(** C15: No rollback, and nothing unsigned.  Whatever updates, refreshes and answers of the
    network follow, the catalogs a gateway serves from only ever move to a strictly
    higher version, and each is the embedded one or one whose bytes a key of the
    keyring signed - also right after the boot, whatever the cache file held. *)
Theorem catalog_never_rolls_back embedded f now ops :
  StronglySorted (λ a b, a = b ∨ Snapshot.version a < Snapshot.version b)
    (served (boot embedded f now) ops) ∧
  Forall (λ s, (s = embedded ∨ trusted s) ∧ Snapshot.version embedded ≤ Snapshot.version s)
    (served (boot embedded f now) ops).
Proof.
  destruct (served_from (boot embedded f now) ops (boot_ok _ _ _)) as [Hs Ht]. split; [done|].
  assert (Hb : (active (boot embedded f now) = embedded ∨ trusted (active (boot embedded f now))) ∧
               Snapshot.version embedded ≤ Snapshot.version (active (boot embedded f now))).
  { unfold boot_with_metrics. destruct (load _ _ _ _ _ _ _ _ _ _ _) as [[s g]|[]] eqn:Hl; cbn;
      try (split; [by left|lia]).
    destruct (Z.leb_spec (Snapshot.version embedded) (Snapshot.version s)); [|split; [by left|lia]].
    split; [right; by eapply load_trusted|lia]. }
  destruct (served_head (boot embedded f now) ops) as [l El]. rewrite El in *.
  apply StronglySorted_inv in Hs as [_ Hs]. apply list.Forall_cons in Ht as [_ Ht].
  constructor; [exact Hb|]. apply list.Forall_forall. intros s Hin.
  rewrite list.Forall_forall in Hs, Ht. destruct Hb as [Hb1 Hb2]. split.
  - destruct (Ht s Hin) as [-> |]; [done|by right].
  - destruct (Hs s Hin) as [<-|]; lia.
Qed.

(** ** Refused updates *)

(** A refused update changes nothing that is served.  When the envelope does not
    verify, the composition is refused or the file cannot be written, the active
    catalog, the cache file, the runtime and the version bookkeeping stay as they were;
    only the status says that the refresh failed and why. *)
Theorem refused_update_inert w m e bytes now err :
  (apply_update w m e bytes now).1 = Err err →
  let m' := (apply_update w m e bytes now).2 in
  active m' = active m ∧ cache m' = cache m ∧ runtime m' = runtime m ∧ etags m' = etags m ∧
  lkg_version (status m') = lkg_version (status m) ∧
  active_version (status m') = active_version (status m) ∧
  stale (status m') = true ∧ last_rejection_reason (status m') = Some (rejection_reason err).
Proof.
  unfold apply_verified_update. destruct (apply_inner w m e bytes now) as [[s m']|err'] eqn:E; [done|].
  cbn. intros [= ->]. done.
Qed.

= What is being asked =
Copy exactly, and only, the lines from the line containing "(** ** Refused updates *)" to the end of the listing, with both ends included.

= Response area =
(** ** Refused updates *)

(** A refused update changes nothing that is served.  When the envelope does not
    verify, the composition is refused or the file cannot be written, the active
    catalog, the cache file, the runtime and the version bookkeeping stay as they were;
    only the status says that the refresh failed and why. *)
Theorem refused_update_inert w m e bytes now err :
  (apply_update w m e bytes now).1 = Err err →
  let m' := (apply_update w m e bytes now).2 in
  active m' = active m ∧ cache m' = cache m ∧ runtime m' = runtime m ∧ etags m' = etags m ∧
  lkg_version (status m') = lkg_version (status m) ∧
  active_version (status m') = active_version (status m) ∧
  stale (status m') = true ∧ last_rejection_reason (status m') = Some (rejection_reason err).
Proof.
  unfold apply_verified_update. destruct (apply_inner w m e bytes now) as [[s m']|err'] eqn:E; [done|].
  cbn. intros [= ->]. done.
Qed.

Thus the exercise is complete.